THE PROBLEM
Send every record back word for word.

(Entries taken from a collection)
▼

(** The filter on one triangle: it returns sides of the triangle only,
    and a side exactly when its computed squared length is not greater
    than the computed sum of the squared lengths of the other two. *)
Lemma single_triangle_filter (a1 a2 b1 b2 c1 c2 : A) (s : Simplex) :
  s ≡ₚ [0; 1; 2] →
  ∃ E : gset Edge,
    gabriel_filter [[a1; a2]; [b1; b2]; [c1; c2]] [s] = Ok E ∧
    (∀ e, candidate [s] e ↔ e ∈ three_edges) ∧
    E ⊆ three_edges ∧
    ({[1; 2]} ∈ E ↔
       d_gtb (computed_sq2 b1 b2 c1 c2)
             (d_add (computed_sq2 a1 a2 b1 b2) (computed_sq2 a1 a2 c1 c2)) = false) ∧
    ({[0; 2]} ∈ E ↔
       d_gtb (computed_sq2 a1 a2 c1 c2)
             (d_add (computed_sq2 a1 a2 b1 b2) (computed_sq2 b1 b2 c1 c2)) = false) ∧
    ({[0; 1]} ∈ E ↔
       d_gtb (computed_sq2 a1 a2 b1 b2)
             (d_add (computed_sq2 a1 a2 c1 c2) (computed_sq2 b1 b2 c1 c2)) = false).
Proof.
  intros Hperm.
  set (pts := [[a1; a2]; [b1; b2]; [c1; c2]] : list (Point A)) in *.
  assert (Hmem : ∀ i, i ∈ s ↔ i < 3).
  { intros i. rewrite Hperm, !elem_of_cons, elem_of_nil. lia. }
  assert (Hnd : NoDup s).
  { rewrite Hperm. apply (bool_decide_unpack _). by vm_compute. }
  assert (Hv : valid_triangulation pts [s]).
  { apply Forall_singleton. split; [done |]. apply Forall_forall. intros i. apply Hmem. }
  destruct (gabriel_filter_unordered pts [s] Hv) as (E & HE & Hpair & Hiff).
  assert (Hedge : ∀ a b, a < 3 → b < 3 → delaunay_edge [s] a b).
  { intros a b Ha Hb. exists s. split; [by left |]. split; by apply Hmem. }
  assert (Hin : ∀ a b, delaunay_edge [s] a b → a < 3 ∧ b < 3).
  { intros a b (s' & ->%list_elem_of_singleton & Ha & Hb). split; by apply Hmem. }
  exists E. split; [exact HE |]. split.
  { intros e. split.
    - intros Hc. destruct (candidate_is_pair pts [s] e Hv Hc) as (a & b & Hne & -> & Hab).
      destruct (Hin a b Hab). by apply pair_in_three_edges.
    - intros [-> | [-> | ->]]%three_edges_cases;
        (apply candidate_delaunay_edge; [lia | apply Hedge; lia]). }
  split.
  { intros e (a & b & Hne & -> & Hab)%Hpair.
    destruct (Hin a b Hab). by apply pair_in_three_edges. }
  split_and!.
  - rewrite (Hiff 1 2) by lia. split.
    + intros [_ Hemp].
      specialize (Hemp s 0 [b1; b2] [c1; c2] [a1; a2]).
      rewrite (computed_sq2_sym a1 a2 b1 b2), (computed_sq2_sym a1 a2 c1 c2).
      apply Hemp; try done; try (apply Hmem; lia). by left.
    + intros Hcmp. split; [apply Hedge; lia |].
      intros s' c pa pb pc ->%list_elem_of_singleton _ _ Hc%Hmem Hca Hcb Hpa Hpb Hpc.
      (destruct c as [| [| [| c]]]; [| | | lia]); try done.
      simpl in Hpa, Hpb, Hpc. simplify_eq.
      rewrite <- Hcmp, (computed_sq2_sym a1 a2 b1 b2), (computed_sq2_sym a1 a2 c1 c2).
      reflexivity.
  - rewrite (Hiff 0 2) by lia. split.
    + intros [_ Hemp].
      specialize (Hemp s 1 [a1; a2] [c1; c2] [b1; b2]).
      rewrite (computed_sq2_sym b1 b2 c1 c2).
      apply Hemp; try done; try (apply Hmem; lia). by left.
    + intros Hcmp. split; [apply Hedge; lia |].
      intros s' c pa pb pc ->%list_elem_of_singleton _ _ Hc%Hmem Hca Hcb Hpa Hpb Hpc.
      (destruct c as [| [| [| c]]]; [| | | lia]); try done.
      simpl in Hpa, Hpb, Hpc. simplify_eq.
      rewrite <- Hcmp, (computed_sq2_sym b1 b2 c1 c2).
      reflexivity.
  - rewrite (Hiff 0 1) by lia. split.
    + intros [_ Hemp].
      specialize (Hemp s 2 [a1; a2] [b1; b2] [c1; c2]).
      apply Hemp; try done; try (apply Hmem; lia). by left.
    + intros Hcmp. split; [apply Hedge; lia |].
      intros s' c pa pb pc ->%list_elem_of_singleton _ _ Hc%Hmem Hca Hcb Hpa Hpb Hpc.
      (destruct c as [| [| [| c]]]; [| | | lia]); try done.
      simpl in Hpa, Hpb, Hpc. simplify_eq.
      rewrite <- Hcmp. reflexivity.
Qed.
End SingleTriangle.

▲

WRITTEN RESPONSE
(** The filter on one triangle: it returns sides of the triangle only,
    and a side exactly when its computed squared length is not greater
    than the computed sum of the squared lengths of the other two. *)
Lemma single_triangle_filter (a1 a2 b1 b2 c1 c2 : A) (s : Simplex) :
  s ≡ₚ [0; 1; 2] →
  ∃ E : gset Edge,
    gabriel_filter [[a1; a2]; [b1; b2]; [c1; c2]] [s] = Ok E ∧
    (∀ e, candidate [s] e ↔ e ∈ three_edges) ∧
    E ⊆ three_edges ∧
    ({[1; 2]} ∈ E ↔
       d_gtb (computed_sq2 b1 b2 c1 c2)
             (d_add (computed_sq2 a1 a2 b1 b2) (computed_sq2 a1 a2 c1 c2)) = false) ∧
    ({[0; 2]} ∈ E ↔
       d_gtb (computed_sq2 a1 a2 c1 c2)
             (d_add (computed_sq2 a1 a2 b1 b2) (computed_sq2 b1 b2 c1 c2)) = false) ∧
    ({[0; 1]} ∈ E ↔
       d_gtb (computed_sq2 a1 a2 b1 b2)
             (d_add (computed_sq2 a1 a2 c1 c2) (computed_sq2 b1 b2 c1 c2)) = false).
Proof.
  intros Hperm.
  set (pts := [[a1; a2]; [b1; b2]; [c1; c2]] : list (Point A)) in *.
  assert (Hmem : ∀ i, i ∈ s ↔ i < 3).
  { intros i. rewrite Hperm, !elem_of_cons, elem_of_nil. lia. }
  assert (Hnd : NoDup s).
  { rewrite Hperm. apply (bool_decide_unpack _). by vm_compute. }
  assert (Hv : valid_triangulation pts [s]).
  { apply Forall_singleton. split; [done |]. apply Forall_forall. intros i. apply Hmem. }
  destruct (gabriel_filter_unordered pts [s] Hv) as (E & HE & Hpair & Hiff).
  assert (Hedge : ∀ a b, a < 3 → b < 3 → delaunay_edge [s] a b).
  { intros a b Ha Hb. exists s. split; [by left |]. split; by apply Hmem. }
  assert (Hin : ∀ a b, delaunay_edge [s] a b → a < 3 ∧ b < 3).
  { intros a b (s' & ->%list_elem_of_singleton & Ha & Hb). split; by apply Hmem. }
  exists E. split; [exact HE |]. split.
  { intros e. split.
    - intros Hc. destruct (candidate_is_pair pts [s] e Hv Hc) as (a & b & Hne & -> & Hab).
      destruct (Hin a b Hab). by apply pair_in_three_edges.
    - intros [-> | [-> | ->]]%three_edges_cases;
        (apply candidate_delaunay_edge; [lia | apply Hedge; lia]). }
  split.
  { intros e (a & b & Hne & -> & Hab)%Hpair.
    destruct (Hin a b Hab). by apply pair_in_three_edges. }
  split_and!.
  - rewrite (Hiff 1 2) by lia. split.
    + intros [_ Hemp].
      specialize (Hemp s 0 [b1; b2] [c1; c2] [a1; a2]).
      rewrite (computed_sq2_sym a1 a2 b1 b2), (computed_sq2_sym a1 a2 c1 c2).
      apply Hemp; try done; try (apply Hmem; lia). by left.
    + intros Hcmp. split; [apply Hedge; lia |].
      intros s' c pa pb pc ->%list_elem_of_singleton _ _ Hc%Hmem Hca Hcb Hpa Hpb Hpc.
      (destruct c as [| [| [| c]]]; [| | | lia]); try done.
      simpl in Hpa, Hpb, Hpc. simplify_eq.
      rewrite <- Hcmp, (computed_sq2_sym a1 a2 b1 b2), (computed_sq2_sym a1 a2 c1 c2).
      reflexivity.
  - rewrite (Hiff 0 2) by lia. split.
    + intros [_ Hemp].
      specialize (Hemp s 1 [a1; a2] [c1; c2] [b1; b2]).
      rewrite (computed_sq2_sym b1 b2 c1 c2).
      apply Hemp; try done; try (apply Hmem; lia). by left.
    + intros Hcmp. split; [apply Hedge; lia |].
      intros s' c pa pb pc ->%list_elem_of_singleton _ _ Hc%Hmem Hca Hcb Hpa Hpb Hpc.
      (destruct c as [| [| [| c]]]; [| | | lia]); try done.
      simpl in Hpa, Hpb, Hpc. simplify_eq.
      rewrite <- Hcmp, (computed_sq2_sym b1 b2 c1 c2).
      reflexivity.
  - rewrite (Hiff 0 1) by lia. split.
    + intros [_ Hemp].
      specialize (Hemp s 2 [a1; a2] [b1; b2] [c1; c2]).
      apply Hemp; try done; try (apply Hmem; lia). by left.
    + intros Hcmp. split; [apply Hedge; lia |].
      intros s' c pa pb pc ->%list_elem_of_singleton _ _ Hc%Hmem Hca Hcb Hpa Hpb Hpc.
      (destruct c as [| [| [| c]]]; [| | | lia]); try done.
      simpl in Hpa, Hpb, Hpc. simplify_eq.
      rewrite <- Hcmp. reflexivity.
Qed.
End SingleTriangle.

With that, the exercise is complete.